The Ohio Supreme Court issued a surprising ruling this month. In Barberton v. Jenney, Slip Opinion No. 2010-Ohio-2420, the Court ruled that an Ohio motorist could be convicted of speeding by the mere visual estimate of a trained police officer.
As reported by the Cleveland Plain Dealer, the ruling derived from the case of a Summit County man, Mark Jenney, who challenged a ticket he received in 2008 from a Copley Township police officer.
Officer Christopher Santimarino stopped Jenney on Ohio 21 and estimated the motorist was going 73 mph in a 60 mph zone. Santimarino's radar detector clocked the vehicle at 82 or 83. The officer decided to write the ticket for 79 mph, closer to what the radar gun had and not his own estimate.
But when Jenney challenged the ticket in court, Jenney's attorney John Kim was able to get the radar evidence tossed because the officer was unable to prove he had been trained to use the device.

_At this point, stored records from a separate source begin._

(* ===== verification/Crypto.v ===== *)
(** * Crypto: encryption of stored secrets

    Models [pkg/shared/crypto/crypto.go]: the key read from the environment,
    [Encrypt] and [Decrypt] with AES-256-GCM, and the constant-time
    comparison.  Decryption accepts exactly what encryption produces. *)

From S2P Require Import Prelude GoInt GoStrings Base64 Aes GoTime GoValues Pgtypex Schema Effects.
Import strings.

(** [encoding/hex]. *)
Module hex.

Definition fromHexChar (c : ascii) : option Z :=
  let b := byte_val c in
  if (48 <=? b) && (b <=? 57) then Some (b - 48)
  else if (97 <=? b) && (b <=? 102) then Some (b - 97 + 10)
  else if (65 <=? b) && (b <=? 70) then Some (b - 65 + 10)
  else None.

Fixpoint DecodeString (s : string) : option string :=
  match s with
  | EmptyString => Some EmptyString
  | String _ EmptyString => None
  | String a (String b rest) =>
      hi ← fromHexChar a; lo ← fromHexChar b; t ← DecodeString rest;
      Some (String (byte (16 * hi + lo)) t)
  end.

End hex.

Module crypto.

Definition KeySizeBytes : Z := 32.

Section Crypto.
Context {P : Process}.

(** The outcome of [keyOnce]: [key] or [keyErr]. *)
Definition initKey : outcome string :=
  let raw := Getenv "APP_CRYPTO_KEY" in
  if String.eqb raw "" then Err (sentinel ErrKeyMissing)
  else
    let sized o := match o with Some k => if len k =? KeySizeBytes then Some k else None | None => None end in
    match sized (hex.DecodeString raw), sized (base64.DecodeString raw) with
    | Some key, _ => Ok key
    | None, Some key => Ok key
    | None, None => Err (wrapError "" (sentinel ErrKeyMissing) ": key must decode to 32 bytes")
    end.

(** [aes.NewCipher], on the one key size [initKey] lets through. *)
Definition NewCipher (key : string) : outcome (list (list ascii)) :=
  if len key =? KeySizeBytes then Ok (aes.round_keys (to_chars key))
  else Err (foreign "crypto/aes: invalid key size").

(** [gcm.Seal(nonce, nonce, plaintext, nil)] panics on nonces of another
    size and on messages too large for the counter. *)
Definition seal (ks : list (list ascii)) (nonce plaintext : string) : outcome string :=
  if negb (len nonce =? gcm.NonceSize) then Panic "crypto/cipher: incorrect nonce length given to GCM"
  else if (2 ^ 32 - 2) * 16 <? len plaintext then Panic "crypto/cipher: message too large for GCM"
  else Ok (of_chars (gcm.Seal ks (to_chars nonce) (to_chars nonce) (to_chars plaintext))).

Definition Decrypt (ciphertext : string) : outcome string :=
  try key := initKey in
  try block := with_context "aes new cipher" (NewCipher key) in
  if len ciphertext <? gcm.NonceSize then Err (errorString "crypto: ciphertext too short")
  else
    let n := Z.to_nat gcm.NonceSize in
    match gcm.Open block (to_chars (str_take n ciphertext)) (to_chars (str_drop n ciphertext)) with
    | Some data => Ok (of_chars data)
    | None => Err (foreign "cipher: message authentication failed")
    end.

Definition Encrypt `{Env} (plaintext : string) : M string :=
  let! key := lift initKey in
  let! block := lift (with_context "aes new cipher" (NewCipher key)) in
  let! nonce := wrap_err "rand nonce" (randRead gcm.NonceSize) in
  lift (seal block nonce plaintext).

End Crypto.

(** The loop ORs the differences together. *)
Fixpoint differences (out : Z) (a b : string) : Z :=
  match a, b with
  | String x a', String y b' => differences (Z.lor out (Z.lxor (byte_val x) (byte_val y))) a' b'
  | _, _ => out
  end.

Definition ConstantTimeCompare (a b : string) : bool :=
  if negb (len a =? len b) then false else differences 0 a b =? 0.

End crypto.

Import crypto.

(** ** Comparison *)

Lemma differences_zero out a b :
  len a = len b → 0 <= out → (differences out a b = 0 ↔ out = 0 ∧ a = b).
Proof.
  unfold len. revert out b. induction a as [|x a IH]; intros out [|y b] Hl Ho; simpl in *; try lia.
  - naive_solver.
  - pose proof (byte_val_range x). pose proof (byte_val_range y).
    rewrite IH; [|lia|]. 2: { rewrite Z.lor_nonneg, Z.lxor_nonneg. lia. }
    rewrite Z.lor_eq_0_iff, Z.lxor_eq_0_iff. split.
    + intros [[-> E] ->]. apply byte_val_inj in E as ->. done.
    + by intros [-> [= -> ->]].
Qed.

(** The constant-time comparison is equality of byte strings. *)
Theorem ConstantTimeCompare_spec a b : ConstantTimeCompare a b = bool_decide (a = b).
Proof.
  unfold ConstantTimeCompare. destruct (Z.eqb_spec (len a) (len b)) as [E|E]; simpl.
  - pose proof (differences_zero 0 a b E ltac:(lia)) as H.
    case_bool_decide as Hab; [apply Z.eqb_eq; tauto|apply Z.eqb_neq; tauto].
  - rewrite bool_decide_eq_false_2; [done|]. by intros ->.
Qed.

(** ** Encryption *)

Section Facts.
Context {P : Process}.

Lemma initKey_len key : initKey = Ok key → len key = KeySizeBytes.
Proof.
  unfold initKey. intros H. repeat (case_match; try done); simplify_eq;
    repeat match goal with E : (_ =? _) = true |- _ => apply Z.eqb_eq in E end; done.
Qed.

Lemma initKey_cases :
  (∃ key, initKey = Ok key) ∨ initKey = Err (sentinel ErrKeyMissing) ∨
  (Getenv "APP_CRYPTO_KEY" ≠ ""%string ∧
   initKey = Err (wrapError "" (sentinel ErrKeyMissing) ": key must decode to 32 bytes")).
Proof.
  unfold initKey. destruct (String.eqb_spec (Getenv "APP_CRYPTO_KEY") ""); [auto|].
  cbv zeta. repeat case_match; eauto.
Qed.

(** The key is either 32 bytes long or reported missing: no other key is
    ever used. *)
Theorem initKey_spec :
  match initKey with
  | Ok key => len key = KeySizeBytes
  | Err e => Is e ErrKeyMissing = true ∧ (Getenv "APP_CRYPTO_KEY" = ""%string → e = sentinel ErrKeyMissing)
  | Panic _ => False
  end.
Proof.
  destruct initKey_cases as [[key H]|[H|[Hr H]]]; rewrite H; [by apply initKey_len|done|].
  split; [done|]. intros E. congruence.
Qed.

Lemma str_take_drop n s : String.append (str_take n s) (str_drop n s) = s.
Proof. revert n. induction s as [|c s IH]; intros [|n]; simpl; try done. by rewrite IH. Qed.

(** The ciphertext of a plaintext under a nonce. *)
Definition sealed (key nonce plaintext : string) : string :=
  of_chars (gcm.Seal (aes.round_keys (to_chars key)) (to_chars nonce) (to_chars nonce) (to_chars plaintext)).

Lemma to_chars_len s : Z.of_nat (List.length (to_chars s)) = len s.
Proof. unfold len. induction s as [|c s IH]; simpl; [done|]. lia. Qed.

Lemma to_chars_take_drop n s :
  to_chars (str_take n s) = take n (to_chars s) ∧ to_chars (str_drop n s) = drop n (to_chars s).
Proof. revert n. induction s as [|c s IH]; intros [|n]; simpl; try done. destruct (IH n) as [-> ->]. done. Qed.

Lemma NewCipher_key key : initKey = Ok key → NewCipher key = Ok (aes.round_keys (to_chars key)).
Proof. intros H. unfold NewCipher. by rewrite (initKey_len key H). Qed.

(** The split of a sealed message. *)
Lemma sealed_split key nonce p :
  len nonce = gcm.NonceSize →
  take 12 (to_chars (sealed key nonce p)) = to_chars nonce ∧
  drop 12 (to_chars (sealed key nonce p)) = gcm.Seal (aes.round_keys (to_chars key)) [] (to_chars nonce) (to_chars p).
Proof.
  intros Hn. unfold sealed. rewrite to_of_chars. unfold gcm.Seal. rewrite <- to_chars_len in Hn.
  assert (List.length (to_chars nonce) = 12%nat) as Hl by (unfold gcm.NonceSize in Hn; lia).
  split; [by rewrite take_app_length'|by rewrite drop_app_length'].
Qed.

(** [Decrypt] with a key, on the bytes of its argument. *)
Lemma Decrypt_with key c :
  initKey = Ok key →
  Decrypt c =
    if len c <? gcm.NonceSize then Err (errorString "crypto: ciphertext too short")
    else match gcm.Open (aes.round_keys (to_chars key)) (take 12 (to_chars c)) (drop 12 (to_chars c)) with
         | Some data => Ok (of_chars data)
         | None => Err (foreign "cipher: message authentication failed")
         end.
Proof.
  intros Hk. unfold Decrypt. rewrite Hk. cbn [obind]. rewrite (NewCipher_key key Hk). cbn [obind with_context].
  change (Z.to_nat gcm.NonceSize) with 12%nat. by destruct (to_chars_take_drop 12 c) as [-> ->].
Qed.

Lemma Decrypt_sealed key nonce p :
  initKey = Ok key → len nonce = gcm.NonceSize → len p <= (2 ^ 32 - 2) * 16 →
  Decrypt (sealed key nonce p) = Ok p.
Proof.
  intros Hk Hn Hp. rewrite (Decrypt_with key) by done. destruct (sealed_split key nonce p Hn) as [Ht Hd].
  destruct (Z.ltb_spec (len (sealed key nonce p)) gcm.NonceSize) as [Hlt|_].
  { rewrite <- to_chars_len in Hlt. apply (f_equal List.length) in Ht. rewrite length_take in Ht.
    pose proof (to_chars_len nonce). unfold gcm.NonceSize in *. lia. }
  rewrite Ht, Hd.
  rewrite Open_Seal by (by rewrite to_chars_len). by rewrite of_to_chars.
Qed.

(** C17: what [Encrypt] returns decrypts to the plaintext, and it fails only
    when there is no key or no randomness. *)
Theorem Decrypt_Encrypt `{E : Env} {EL : EnvLaws E} plaintext w :
  len plaintext <= (2 ^ 32 - 2) * 16 →
  wp (Encrypt plaintext) (λ r w', (w' = w ∨ w' = tick w) ∧
    match r with
    | Ok c => Decrypt c = Ok plaintext
    | Err e => initKey = Err e ∨ ∃ e', e = wrapf "rand nonce" e' ∧ env_rand (w_tick w) gcm.NonceSize = Err e'
    | Panic m => env_rand (w_tick w) gcm.NonceSize = Panic m
    end) w.
Proof.
  intros Hp. unfold Encrypt. wp_step. apply wp_lift. pose proof initKey_cases as Hkey.
  destruct initKey as [key|e|m] eqn:Ek; [|by auto|naive_solver].
  wp_step. wp_step. rewrite (NewCipher_key key Ek). cbn [with_context].
  wp_step. wp_step. wp_step. destruct (env_rand (w_tick w) gcm.NonceSize) as [nonce|e|m] eqn:Er; cbn [with_context]; [|(split; [by auto|by eauto])..].
  wp_step. pose proof (env_rand_len _ _ _ Er ltac:(done)) as Hn. split; [auto|].
  unfold seal. rewrite Hn, Z.eqb_refl. cbn [negb].
  destruct (Z.ltb_spec ((2 ^ 32 - 2) * 16) (len plaintext)); [lia|]. by apply (Decrypt_sealed key).
Qed.

(** C18: decryption accepts nothing but what encryption produces under the
    key: a ciphertext is accepted exactly when it is the sealed form, under
    some nonce, of the plaintext it yields. *)
Theorem Decrypt_authentic key c p :
  initKey = Ok key → len p <= (2 ^ 32 - 2) * 16 →
  Decrypt c = Ok p ↔ ∃ nonce, len nonce = gcm.NonceSize ∧ c = sealed key nonce p.
Proof.
  intros Hk Hp. split.
  - rewrite (Decrypt_with key) by done.
    destruct (Z.ltb_spec (len c) gcm.NonceSize) as [|Hl]; [done|].
    destruct (gcm.Open _ _ _) as [data|] eqn:Eo; [|done]. intros [= <-].
    apply Open_Some in Eo as (ct & Hct & ->). exists (str_take 12 c).
    destruct (to_chars_take_drop 12 c) as [Ht _]. rewrite <- to_chars_len, Ht, length_take.
    rewrite <- to_chars_len in Hl. unfold gcm.NonceSize in *. split; [lia|].
    rewrite <- (of_to_chars c) at 1. unfold sealed. f_equal. rewrite Ht. unfold gcm.Seal.
    rewrite to_of_chars, ctr_involutive, <- Hct. by rewrite take_drop.
  - intros (nonce & Hn & ->). by apply Decrypt_sealed.
Qed.

End Facts.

With no radar evidence, the court reverted to Santimarino's visual estimate and eventually elected to reduce the speeding citation to 70 mph. Jenney contended that he was not speeding and that Santimarino stopped the wrong vehicle. The Supreme Court's decision affirmed a state appeals court and lower court decisions.
Justice Maureen O'Connor, who authored the majority opinion wrote, "We hold that a police officer's unaided visual estimation of a vehicle's speed is sufficient evidence to support a conviction for speeding."
The Plain Dealer reported that state Representative Robert Hagan, a Youngstown Democrat, intends to introduce a bill that would require police officers to use radar detectors or other technology to verify a vehicle's speed before issuing a ticket.